Marion parcourut la plateforme des yeux pendant que Léo activait son communicateur. Dire qu’ils leur avaient suffi de Kraath et de robots kamikazes pour remporter la victoire... Raph et Casey seraient-ils encore indemnes s’ils avaient mis au point un tel plan avant ? Si Mikey avait été là pour le leur suggérer ?

L’adolescente secoua la tête. En vérité, elle n’en savait rien. Kraath avait été efficace, mais le problème initial, c’étaient les canons. S’ils avaient envoyé la créature les détruire, elle aurait peut-être été tuée dans l’offensive. Face à ces machines, une attaque aérienne demeurait la meilleure stratégie.

Marion n’avait aucune nouvelle de ses amis et elle avait préféré ne pas en demander au QG, afin de ne pas se déconcentrer. Casey, Raph, April, Mikey... Elle avait réussi à les tenir tous à l’écart de son esprit pendant qu’elle chargeait sur le dos de Kraath, nourrie par sa fureur et sa soif de destruction de l’ennemi.

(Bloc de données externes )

(* ===== verification/Ipc.v ===== *)
(** * Message envelopes and schema versions ([ipc/src/message.rs]) *)

From S2P Require Import Prelude CoreTypes.
Open Scope string_scope.
Open Scope list_scope.
Open Scope N_scope.

Module SchemaVersion.
(* ipc/src/message.rs:45-60 SchemaVersion *)
Record t := new { major : N; minor : N }.
#[global] Instance eq_dec : EqDecision t.
Proof. solve_decision. Defined.
(* ipc/src/message.rs:62-70 SchemaVersion::is_compatible_with *)
Definition is_compatible_with (self other : t) : bool := major self =? major other.
(* ipc/src/message.rs:72-76 SchemaVersion::is_older_than *)
Definition is_older_than (self other : t) : bool :=
  (major self <? major other) || ((major self =? major other) && (minor self <? minor other)).
(* ipc/src/message.rs:78-82 SchemaVersion::is_newer_than *)
Definition is_newer_than (self other : t) : bool :=
  (major other <? major self) || ((major self =? major other) && (minor other <? minor self)).
(* ipc/src/message.rs:85-89 Display for SchemaVersion *)
Definition display (v : t) : string :=
  "v" +:+ pretty (major v) +:+ "." +:+ pretty (minor v).
End SchemaVersion.

Module Compatibility.
(* ipc/src/message.rs:91-100 Compatibility *)
Inductive t := Compatible | UpgradeRequired | Unsupported.
End Compatibility.

Module VersionPolicy.
(* ipc/src/message.rs:102-111 VersionPolicy *)
Record t := mk { current_version : SchemaVersion.t; min_major : N }.
#[global] Instance rebuild_t : Rebuild t := λ p, mk (current_version p) (min_major p).
(* ipc/src/message.rs:114-120 VersionPolicy::current *)
Definition current (major minor : N) : t := mk (SchemaVersion.new major minor) major.
(* ipc/src/message.rs:122-129 VersionPolicy::with_min_major *)
Definition with_min_major (m : N) (p : t) : t := p <| min_major := m |>.
(* ipc/src/message.rs:131-145 VersionPolicy::check_compatibility *)
Definition check_compatibility (p : t) (incoming : SchemaVersion.t) : Compatibility.t :=
  if SchemaVersion.major (current_version p) <? SchemaVersion.major incoming
  then Compatibility.Unsupported
  else if SchemaVersion.major incoming <? min_major p
  then Compatibility.UpgradeRequired
  else Compatibility.Compatible.
(* ipc/src/message.rs:152-155 VersionPolicy::min_version *)
Definition min_version (p : t) : SchemaVersion.t := SchemaVersion.new (min_major p) 0.
End VersionPolicy.

Module SchemaMismatchError.
(* ipc/src/message.rs:158-173 SchemaMismatchError *)
Inductive t :=
| UpgradeRequired (service : ServiceId.t) (expected_min received : SchemaVersion.t)
| Unsupported (service : ServiceId.t) (supported_range : SchemaVersion.t * SchemaVersion.t)
    (received : SchemaVersion.t).
(* ipc/src/message.rs:175-198 Display for SchemaMismatchError *)
Definition display `{UuidFormat} (e : t) : string :=
  match e with
  | UpgradeRequired service expected_min received =>
      "Schema version too old for service " +:+ ServiceId.display service +:+ ": received "
      +:+ SchemaVersion.display received +:+ ", expected at least "
      +:+ SchemaVersion.display expected_min +:+ ". Please upgrade sender."
  | Unsupported service supported_range received =>
      "Schema version not supported by service " +:+ ServiceId.display service
      +:+ ": received " +:+ SchemaVersion.display received +:+ ", supported range "
      +:+ SchemaVersion.display supported_range.1 +:+ "-"
      +:+ SchemaVersion.display supported_range.2
  end.
End SchemaMismatchError.

(** The payload is the JSON text of the sender's value; the kernel never looks
    inside it. *)
(** [serde_json] on a serialisable type: the encoder and the decoder, with the [Display]
    texts of their errors.  The crate is not part of the sources. *)
Class JsonCodec (T : Type) := {
  to_vec : T → result (list N) string;
  from_slice : list N → result T string
}.

Module MessagePayload.
(* ipc/src/message.rs:290-298 MessagePayload *)
Record t := mk { data : list N }.
(* ipc/src/message.rs:300-305 MessagePayload::new *)
Definition new `{JsonCodec T} (value : T) : result t string := map_ok mk (to_vec value).
(* ipc/src/message.rs:307-310 MessagePayload::deserialize *)
Definition deserialize `{JsonCodec T} (p : t) : result T string := from_slice (data p).
(* ipc/src/message.rs:312-315 MessagePayload::as_bytes *)
Definition as_bytes (p : t) : list N := data p.
End MessagePayload.

Module MessageEnvelope.
(* ipc/src/message.rs:230-250 MessageEnvelope *)
Record t := mk {
  id : MessageId.t;
  destination : ServiceId.t;
  source : option TaskId.t;
  action : string;
  schema_version : SchemaVersion.t;
  correlation_id : option MessageId.t;
  payload : MessagePayload.t
}.
#[global] Instance rebuild_t : Rebuild t := λ m,
  mk (id m) (destination m) (source m) (action m) (schema_version m) (correlation_id m)
     (payload m).
(** [MessageEnvelope::new] draws the message identifier. *)
(* ipc/src/message.rs:253-269 MessageEnvelope::new *)
Definition new (id : MessageId.t) (destination : ServiceId.t) (action : string)
    (schema_version : SchemaVersion.t) (payload : MessagePayload.t) : t :=
  mk id destination None action schema_version None payload.
(* ipc/src/message.rs:271-275 MessageEnvelope::with_source *)
Definition with_source (src : TaskId.t) (m : t) : t := m <| source := Some src |>.
(* ipc/src/message.rs:277-281 MessageEnvelope::with_correlation *)
Definition with_correlation (c : MessageId.t) (m : t) : t := m <| correlation_id := Some c |>.
(* ipc/src/message.rs:283-287 MessageEnvelope::is_response *)
Definition is_response (m : t) : bool := bool_decide (is_Some (correlation_id m)).
End MessageEnvelope.

(** A message together with its typed payload. *)
Module Message.
(* ipc/src/message.rs:318-327 Message *)
Record t (T : Type) := mk { envelope : MessageEnvelope.t; payload : T }.
Arguments mk {T}.
Arguments envelope {T}.
Arguments payload {T}.
(* ipc/src/message.rs:330-341 Message::new *)
Definition new `{JsonCodec T} (id : MessageId.t) (destination : ServiceId.t) (action : string)
    (schema_version : SchemaVersion.t) (value : T) : result (t T) string :=
  map_ok (λ bytes, mk (MessageEnvelope.new id destination action schema_version bytes) value)
    (MessagePayload.new value).
(* ipc/src/message.rs:343-346 Message::into_envelope *)
Definition into_envelope {T} (m : t T) : MessageEnvelope.t := envelope m.
End Message.

(** One end of a channel. *)
Module ChannelEnd.
(* ipc/src/channel.rs:45-51 ChannelEnd *)
Inductive t := Sender (id : ChannelId.t) | Receiver (id : ChannelId.t).
(* ipc/src/channel.rs:55-59 ChannelEnd::channel_id *)
Definition channel_id (e : t) : ChannelId.t := match e with Sender id | Receiver id => id end.
(* ipc/src/channel.rs:62-64 ChannelEnd::is_sender *)
Definition is_sender (e : t) : bool := match e with Sender _ => true | Receiver _ => false end.
(* ipc/src/channel.rs:67-69 ChannelEnd::is_receiver *)
Definition is_receiver (e : t) : bool := match e with Receiver _ => true | Sender _ => false end.
(* ipc/src/channel.rs:72-79 Display for ChannelEnd *)
Definition display `{UuidFormat} (e : t) : string :=
  match e with
  | Sender id => "Sender(" +:+ ChannelId.display id +:+ ")"
  | Receiver id => "Receiver(" +:+ ChannelId.display id +:+ ")"
  end.
End ChannelEnd.

(** ** Console commands ([ipc/src/typed.rs]) *)

Module CommandErrorCode.
(* ipc/src/typed.rs:113-121 CommandErrorCode *)
Inductive t := InvalidCommand | InvalidArguments | ServiceUnavailable | Unauthorized | Internal.
End CommandErrorCode.

Module CommandError.
(* ipc/src/typed.rs:123-129 CommandError *)
Record t := mk { code : CommandErrorCode.t; message : string; details : option string }.
#[global] Instance rebuild_t : Rebuild t := λ e, mk (code e) (message e) (details e).
(* ipc/src/typed.rs:132-138 CommandError::new *)
Definition new (code : CommandErrorCode.t) (message : string) : t := mk code message None.
(* ipc/src/typed.rs:140-143 CommandError::with_details *)
Definition with_details (d : string) (e : t) : t := e <| details := Some d |>.
End CommandError.

(* ipc/src/typed.rs:11-12 COMMAND_SCHEMA_VERSION *)
Definition COMMAND_SCHEMA_VERSION : SchemaVersion.t := SchemaVersion.new 1 0.
(* ipc/src/typed.rs:14-15 COMMAND_REQUEST_ACTION *)
Definition COMMAND_REQUEST_ACTION : string := "console.command.request".
(* ipc/src/typed.rs:17-18 COMMAND_RESPONSE_ACTION *)
Definition COMMAND_RESPONSE_ACTION : string := "console.command.response".

Module CommandRequest.
(* ipc/src/typed.rs:20-27 CommandRequest *)
Record t := mk { version : SchemaVersion.t; command : string }.
(* ipc/src/typed.rs:31-36 CommandRequest::new *)
Definition new (command : string) : t := mk COMMAND_SCHEMA_VERSION command.
(* ipc/src/typed.rs:39-50 CommandRequest::into_envelope *)
Definition into_envelope `{JsonCodec t} (id : MessageId.t) (destination : ServiceId.t) (r : t)
    : result MessageEnvelope.t string :=
  map_ok (MessageEnvelope.new id destination COMMAND_REQUEST_ACTION (version r))
    (MessagePayload.new r).
End CommandRequest.

Module CommandStatus.
(* ipc/src/typed.rs:53-58 CommandStatus *)
Inductive t := Ok | Error (e : CommandError.t).
End CommandStatus.

Module CommandResponse.
(* ipc/src/typed.rs:60-69 CommandResponse *)
Record t := mk {
  version : SchemaVersion.t;
  status : CommandStatus.t;
  output : option string
}.
(* ipc/src/typed.rs:73-79 CommandResponse::ok *)
Definition ok (output : string) : t := mk COMMAND_SCHEMA_VERSION CommandStatus.Ok (Some output).
(* ipc/src/typed.rs:82-88 CommandResponse::ok_empty *)
Definition ok_empty : t := mk COMMAND_SCHEMA_VERSION CommandStatus.Ok None.
(* ipc/src/typed.rs:91-97 CommandResponse::error *)
Definition error (e : CommandError.t) : t := mk COMMAND_SCHEMA_VERSION (CommandStatus.Error e) None.
(* ipc/src/typed.rs:100-110 CommandResponse::into_envelope *)
Definition into_envelope `{JsonCodec t} (id : MessageId.t) (destination : ServiceId.t)
    (correlation : MessageId.t) (r : t) : result MessageEnvelope.t string :=
  map_ok (λ payload, MessageEnvelope.with_correlation correlation
      (MessageEnvelope.new id destination COMMAND_RESPONSE_ACTION (version r) payload))
    (MessagePayload.new r).
End CommandResponse.

(** ** Properties *)
Module SchemaSpec.

(** Versions are totally ordered: of any two, exactly one of older, equal and
    newer holds, and "newer" is "older" with the arguments exchanged. *)
Theorem schema_version_trichotomy (v w : SchemaVersion.t) :
  (SchemaVersion.is_older_than v w = true ∧ v ≠ w ∧ SchemaVersion.is_newer_than v w = false) ∨
  (SchemaVersion.is_older_than v w = false ∧ v = w ∧ SchemaVersion.is_newer_than v w = false) ∨
  (SchemaVersion.is_older_than v w = false ∧ v ≠ w ∧ SchemaVersion.is_newer_than v w = true).
Proof.
  destruct v as [a b], w as [c d].
  unfold SchemaVersion.is_older_than, SchemaVersion.is_newer_than; simpl.
  destruct (N.ltb_spec a c), (N.ltb_spec c a), (N.eqb_spec a c), (N.ltb_spec b d),
    (N.ltb_spec d b); simpl; try lia;
  first [ left; split_and!; [done|congruence || (intros [=]; lia)|done]
        | right; left; split_and!; [done|f_equal; lia|done]
        | right; right; split_and!; [done|congruence || (intros [=]; lia)|done] ].
Qed.

(** The schema check accepts exactly the major versions from the policy's
    minimum to its current one; below the minimum the sender is told to upgrade,
    above the current version the message is unsupported. *)
Theorem check_compatibility_spec p v :
  VersionPolicy.min_major p ≤ SchemaVersion.major (VersionPolicy.current_version p) →
  match VersionPolicy.check_compatibility p v with
  | Compatibility.Compatible =>
      VersionPolicy.min_major p ≤ SchemaVersion.major v
        ≤ SchemaVersion.major (VersionPolicy.current_version p)
  | Compatibility.UpgradeRequired =>
      SchemaVersion.is_older_than v (VersionPolicy.min_version p) = true
  | Compatibility.Unsupported =>
      SchemaVersion.is_newer_than v (VersionPolicy.current_version p) = true
  end.
Proof.
  intros Hp. unfold VersionPolicy.check_compatibility, SchemaVersion.is_older_than,
    SchemaVersion.is_newer_than.
  destruct (N.ltb_spec (SchemaVersion.major (VersionPolicy.current_version p))
    (SchemaVersion.major v)); [done|].
  destruct (N.ltb_spec (SchemaVersion.major v) (VersionPolicy.min_major p)) as [Hlt|Hge];
    [|lia].
  simpl. apply N.ltb_lt in Hlt. by rewrite Hlt.
Qed.

Lemma check_compatibility_spec_witness :
  1 ≤ 2 ∧
  SchemaVersion.is_older_than (SchemaVersion.new 0 7)
    (VersionPolicy.min_version (VersionPolicy.with_min_major 1 (VersionPolicy.current 2 0))) = true.
Proof.
  split; [lia|].
  apply (check_compatibility_spec (VersionPolicy.with_min_major 1 (VersionPolicy.current 2 0))
           (SchemaVersion.new 0 7)). simpl. lia.
Defined.

End SchemaSpec.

Donatello ne tarda pas à les rejoindre. Il apporta des câbles métalliques, dont ils se servirent pour relier une partie des robots à Kraath afin qu’elle les traîne jusqu’au laboratoire, ce qui leur éviterait d’avoir à effectuer un aller-retour. Une fois que les droïdes eurent tous été chargés, ils mirent le cap sur la base.

Marion et Léo étaient éreintés par leur combat, mais plus que de se reposer, ils étaient pressés de retourner auprès des leurs, car la véritable lutte ne faisait que commencer.

***

- Tu vas devoir te battre pour rester en vie. Et si j’en crois mes observations, tu es doué pour ça, non ? Pour te battre. C’est même un jeu pour toi. Comme pour ma sœur.

Marianne avait réussi à fabriquer une sorte de civière, sur laquelle elle avait transporté Raph jusqu’à la salle informatique. Donatello venait de la prévenir qu’il devait rejoindre brièvement les autres, en conséquence de quoi il ne restait plus qu’elle pour garder un œil sur le système de surveillance.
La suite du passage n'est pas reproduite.